The real danger was that in the 1940s and 1950s Brown was the high priest of the subject and forcefully propagated his message. Even though he had not esta­blished a school (as had Aschoff in Andechs, Bünning at Tübingen and Pittendrigh at Princeton and Stanford) he had followers. Support for his postulate of ‘subtle geophysical factors’ arising as a consequence of the rotation of the earth on its own axis, came from unex­pected quarters as, for instance later, from bee researchers (Brady 1987). Brown expounded tirelessly how electro­static and magnetic field variations provided organisms 24 h cues even under supposedly constant conditions. He made the mistake, however, of presenting his views in the Cold Spring Harbor Symposium of 1960 (Brown 1960). Pittendrigh, who had brought to the field a degree of elegance and rigour, was just then in top form. At the symposium the question of the endogenous versus exogenous origin of circadian rhythms was discussed at length for the last time. The scales of scientific authen­ticity were steeply tilted in favour of an endogenous (genetic) origin. Yet Brown rashly stated in discussion that his opponents, in insisting upon a self-timed or fully autonomous clock, were faced with the possibility that they were pursuing a ghost. To this Pittendrigh retorted, ‘The question of the ghost is simple—either it is an aspect of living organization, or an unknown geophysical variable. My taste in ghosts suggests the latter but, as scientist, I must agree Dr Brown may prove right, and as scientist he will doubtless agree he may prove wrong. We both will have some fun in any case”. Thereafter Brown fought a lone and losing battle; the waning of his influence in chronobiology had already started in the late 1950s. Using Brown’s own controversial statistical methods, Cole (1957) demonstrated a strictly 24-h biological clock in that mythical animal, the unicorn! In November 1979 in a chronobiology meeting organized by Heinz von Mayersbach in Hanover, and attended by, among others, Aschoff and Bünning, Brown gave a talk in which he seriously claimed that two plants kept in two separate environmental chambers in close proximity, influenced the circadian rhythms of each other. It was a rambling talk delivered in a low key. There were no questions or comments from the audience. Even the normally loquacious Aschoff did not utter a word.
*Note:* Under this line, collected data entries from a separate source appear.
(* ===== verification/FeatureGate.v ===== *)
(** Package [internal/featuregate]: gates, the registry and the command-line
    flag value.

    A [*Gate] is a pointer: the registry's map and the package variables
    ([NativeSidecars] and the others) share it, so a [Set] through the registry
    is seen by [IsEnabled] through the variable.  The model keeps the gate
    objects in a heap (a list, the address being the index) and pointers in the
    map.  The [*atomic.Bool] inside a gate is allocated with it and never shared,
    so it is a field of the object. *)
From S2P Require Import Prelude GoStrings.

(** ** Gates and the registry (gate.go) *)

Record Gate := mkGate { Name : string; Description : string; enabled : bool }.

Abbreviation ptr := nat (only parsing).

Record Registry := mkRegistry { heap : list Gate; gates : gmap string ptr }.

Definition NewRegistry : Registry := mkRegistry [] ∅.

Inductive GateError := UnknownGate (name : string) (validGates : list string).

(** The gate behind a pointer; the operator only holds pointers obtained from
    [Register] or [Get], which are never dangling ([registry_inv]). *)
Definition deref (r : Registry) (g : ptr) : Gate :=
  default (mkGate "" "" false) (heap r !! g).

Definition IsEnabled (r : Registry) (g : ptr) : bool := enabled (deref r g).

Definition setEnabled (r : Registry) (g : ptr) (b : bool) : Registry :=
  mkRegistry (alter (λ x, mkGate (Name x) (Description x) b) g (heap r)) (gates r).

(** [LoadOrStore] finds an existing entry: panic; the gate allocated for the
    call is then unreachable. *)
Definition Register {E} (r : Registry) (name description : string) (defaultEnabled : bool)
    : result E (Registry * ptr) :=
  let g := length (heap r) in
  let heap' := heap r ++ [mkGate name description defaultEnabled] in
  match gates r !! name with
  | Some _ => Panic ("feature gate " +:+ name +:+ " is already registered")
  | None => Ok (mkRegistry heap' (<[name := g]> (gates r)), g)
  end.
(** C32. However many [Update] calls run at once, with the file system changing
    and failing under them, readers always see a non-empty set of classes
    whose texts all parsed, once the handler has been created. *)
Theorem concurrent_updates_valid fs p h st :
  NewDirectoryHandler toml_Parse fs p = Ok h →
  rtc (update_step toml_Parse) (mkUpdates h ∅) st →
  path (handler st) = p ∧ valid_data toml_Parse (data (handler st)) ∧
  ∃ name text, GetDataForClass (handler st) name = Ok (Some text) ∧ toml_Parse text = true.
Proof.
  intros Hnew Hsteps.
  assert (update_inv p st) as (Hp & [Hne Hv] & _).
  { assert (update_inv p (mkUpdates h ∅)) as Hinit.
    { pose proof (NewDirectoryHandler_cases fs p) as Hs. rewrite Hnew in Hs.
      destruct Hs as (_ & Hv & Hp). split_and!; [done..|]. intros i cp; cbn.
      by rewrite lookup_empty. }
    revert Hinit. clear Hnew. induction Hsteps; eauto using update_inv_step. }
  split; [done|]. split; [by split|].
  apply map_choose in Hne as (name & text & Hn).
  exists name, text. split; [|by eapply Hv]. cbn. by rewrite Hn.
Qed.

(** C40. The copy is taken in an earlier critical section than the one that puts
    it back, so when two [Update] calls overlap, one that fails undoes the
    successful work of the other. *)
Theorem overlapping_updates_lose fs1 fs2 h m :
  directory fs1 (path h) = Some m → valid_data toml_Parse (m ∪ data h) →
  directory fs2 (path h) = None →
  ∃ st1 st2,
    rtc (update_step toml_Parse) (mkUpdates h ∅) st1 ∧ data (handler st1) = m ∪ data h ∧
    update_step toml_Parse st1 st2 ∧ data (handler st2) = data h.
Proof.
  intros Hd1 Hv Hd2. set (cp := updateSnapshot h).
  set (s1 := mkUpdates h {[0 := cp]}). set (s2 := mkUpdates h {[0 := cp; 1 := cp]}).
  exists (mkUpdates (updateCommit toml_Parse fs1 cp h).1 (delete 0 (copies s2))).
  pose proof (updateCommit_spec toml_Parse fs1 cp h) as Hc1.
  pose proof (updateCommit_path toml_Parse fs1 cp h) as Hp1.
  destruct (updateCommit toml_Parse fs1 cp h) as [h1 [err|]] eqn:E1; cbn in *.
  { destruct Hc1 as [_ [?|(m' & ? & ?)]]; congruence. }
  destruct Hc1 as (m' & Hm' & Hdata & _). assert (m' = m) as -> by congruence.
  pose proof (updateCommit_spec toml_Parse fs2 cp h1) as Hc2.
  eexists. split_and!; [| exact Hdata | apply (step_commit toml_Parse 1 fs2 cp); reflexivity |].
  - apply (rtc_l _ _ s1); [by apply (step_snapshot toml_Parse 0 (mkUpdates h ∅))|].
    apply (rtc_l _ _ s2).
    { replace s2 with (mkUpdates h (<[1 := cp]> (copies s1)))
        by (unfold s2; f_equal; cbn; by rewrite insert_commute).
      by apply (step_snapshot toml_Parse 1 s1). }
    apply rtc_once. pose proof (step_commit toml_Parse 0 fs1 cp s2 eq_refl) as Hs.
    cbn in Hs. by rewrite E1 in Hs.
  - cbn. destruct (updateCommit toml_Parse fs2 cp h1) as [h2 [err|]]; cbn.
    + destruct Hc2 as [-> _]. apply updateSnapshot_eq.
    + destruct Hc2 as (m2 & Hm2 & _). rewrite Hp1 in Hm2. congruence.
Qed.
End theorems.
Definition addEnvFieldRefs annotations c : containerConfig Q :=
  addEnvVars "envFieldRefs" SidecarEnvFieldRefPrefixAnnoation
    (λ kv, [envFieldRef kv.1 kv.2]) annotations c.

Definition addEnvSecretKeyRefs annotations c : containerConfig Q :=
  addEnvVars "envSecretKeyRefs" SidecarEnvSecretKeyRefPrefixAnnotation
    (keyRef envSecretKeyRef) annotations c.

Definition addEnvConfigMapKeyRefs annotations c : containerConfig Q :=
  addEnvVars "envConfigMapKeyRefs" SidecarEnvConfigMapKeyRefPrefixAnnotation
    (keyRef envConfigMapKeyRef) annotations c.

Definition overrideDebug annotations c : containerConfig Q :=
  match annotations !! TelegrafConfigDebugLogAnnotation with
  | Some debugValue => if bool_decide (debugValue = "true") then set_debug c true else c
  | None => c
  end.

Definition applyAnnotationOverrides annotations c : containerConfig Q :=
  let c := overrideImage annotations c in
  let c := overrideRequestsCPU annotations c in
  let c := overrideRequestsMemory annotations c in
  let c := overrideLimitsCPU annotations c in
  let c := overrideLimitsMemory annotations c in
  let c := addSecretEnv annotations c in
  let c := addConfigMapEnv annotations c in
  let c := addVolumeMounts annotations c in
  let c := addEnvLiterals annotations c in
  let c := addEnvFieldRefs annotations c in
  let c := addEnvSecretKeyRefs annotations c in
  let c := addEnvConfigMapKeyRefs annotations c in
  overrideDebug annotations c.

(** ** The container *)

Definition buildCommand c : list string :=
  ["telegraf"; "--config"; "/etc/telegraf/telegraf.conf"]
  ++ (if debug c then ["--debug"] else [])
  ++ (if bool_decide (watchConfig c = "") then [] else ["--watch-config"; watchConfig c]).

Definition buildResources c : ResourceRequirements Q :=
  let limits := {[ResourceMemory := limitsMemory c]} in
  {| Requests := {[ResourceCPU := requestsCPU c; ResourceMemory := requestsMemory c]};
     Limits := if IsZero (limitsCPU c) then limits else <[ResourceCPU := limitsCPU c]> limits |}.

Definition buildContainerSpec c : Container Q := {|
  c_Name := containerName;
  c_Image := image c;
  c_Command := buildCommand c;
  c_Resources := buildResources c;
  c_Env := env c;
  c_EnvFrom := envFrom c;
  c_SecurityContext := securityContext c;
  c_VolumeMounts := volumeMounts c ++
    [{| mount_Name := containerName +:+ "-config"; MountPath := "/etc/telegraf" |}];
  c_RestartPolicy := None
|}.
End sidecar.

(** * The override pipeline as one record *)

(** The value a setting has after an override that may not parse. *)
Definition parsed_or {A} (parse : string → option A) (current : A) (override : option string) : A :=
  match override with Some s => default current (parse s) | None => current end.

Section pipeline.
Context {Q : Type} `{QuantityOps Q} `{MapRange}.
Implicit Types (c : containerConfig Q) (annotations : gmap string string).

(** What the prefix loops append. *)
Definition envVarsOf (site prefix : string) (mk : string * string → list EnvVar)
    (annotations : gmap string string) : list EnvVar :=
  map_range site (GetAnnotationsWithPrefix (site +:+ "/annotations") annotations prefix) ≫= mk.

Definition addedEnv (annotations : gmap string string) : list EnvVar :=
  envVarsOf "envLiterals" SidecarEnvLiteralPrefixAnnotation
    (λ kv, [envLiteral kv.1 kv.2]) annotations ++
  envVarsOf "envFieldRefs" SidecarEnvFieldRefPrefixAnnoation
    (λ kv, [envFieldRef kv.1 kv.2]) annotations ++
  envVarsOf "envSecretKeyRefs" SidecarEnvSecretKeyRefPrefixAnnotation
    (keyRef envSecretKeyRef) annotations ++
  envVarsOf "envConfigMapKeyRefs" SidecarEnvConfigMapKeyRefPrefixAnnotation
    (keyRef envConfigMapKeyRef) annotations.
(* ===== verification/TelegrafConfig.v ===== *)
(** [internal/controller/telegraf.go]: the values taken from the pod's
    annotations and the telegraf configuration built from them and from the
    data of the class. *)
From S2P Require Import Prelude GoStrings GoStrconv GoTime Metadata FeatureGate ClassData.

(** ** State *)

Definition defaultInterval : Z := 10 * Second.

Record annotationValues (H : Type) := mkValues {
  classDataHandler : H;
  globalTags : gmap string string;
  class : string;
  metricsPath : string;
  scheme : string;
  namepass : string;
  rawInput : string;
  rawAggregators : string;
  rawProcessors : string;
  ports : list Z;
  interval : Z;
  metricVersion : Z;
  enableInternal : bool
}.
Arguments mkValues {H} _ _ _ _ _ _ _ _ _ _ _ _ _.
Arguments classDataHandler {H} _.
Arguments globalTags {H} _.
Arguments class {H} _.
Arguments metricsPath {H} _.
Arguments scheme {H} _.
Arguments namepass {H} _.
Arguments rawInput {H} _.
Arguments rawAggregators {H} _.
Arguments rawProcessors {H} _.
Arguments ports {H} _.
Arguments interval {H} _.
Arguments metricVersion {H} _.
Arguments enableInternal {H} _.

Record prometheusInput := {
  Interval : string;
  Urls : list string;
  Namepass : list string;
  MetricVersion : Z
}.

(** A value stored in a [map[string]any]: what the TOML decoder put there (of a
    type that is the decoder's), the prometheus input, or a list of tables. *)
Inductive AnyValue (T : Type) :=
| Decoded (v : T)
| PrometheusInputs (l : list prometheusInput)
| Tables (l : list (gmap string T)).
Arguments Decoded {T} v.
Arguments PrometheusInputs {T} l.
Arguments Tables {T} l.

Abbreviation anymap T := (option (gmap string (AnyValue T))) (only parsing).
Brown was also at times lax with his observations and words. He thus wrote as late as in 1974 that, “Viewing the results of his numerous experiments with plant circadian rhythms, Pfeffer concluded that his organisms must each have their own independent internal clock. The conclusion was not compelled by the evidence but simply chosen as the preferred hypothesis” (Brown 1974). But, as Bünning pointed out in a letter, the exact opposite was the case. Later Bünning and Chan­drashekaran (1975) commented: “Prof. Brown has con­firmed in a letter that his misrepresentation of Pfeffer’s views is the result of his insufficient knowledge of the German language and, consequently, of Pfeffer’s publi­cations”.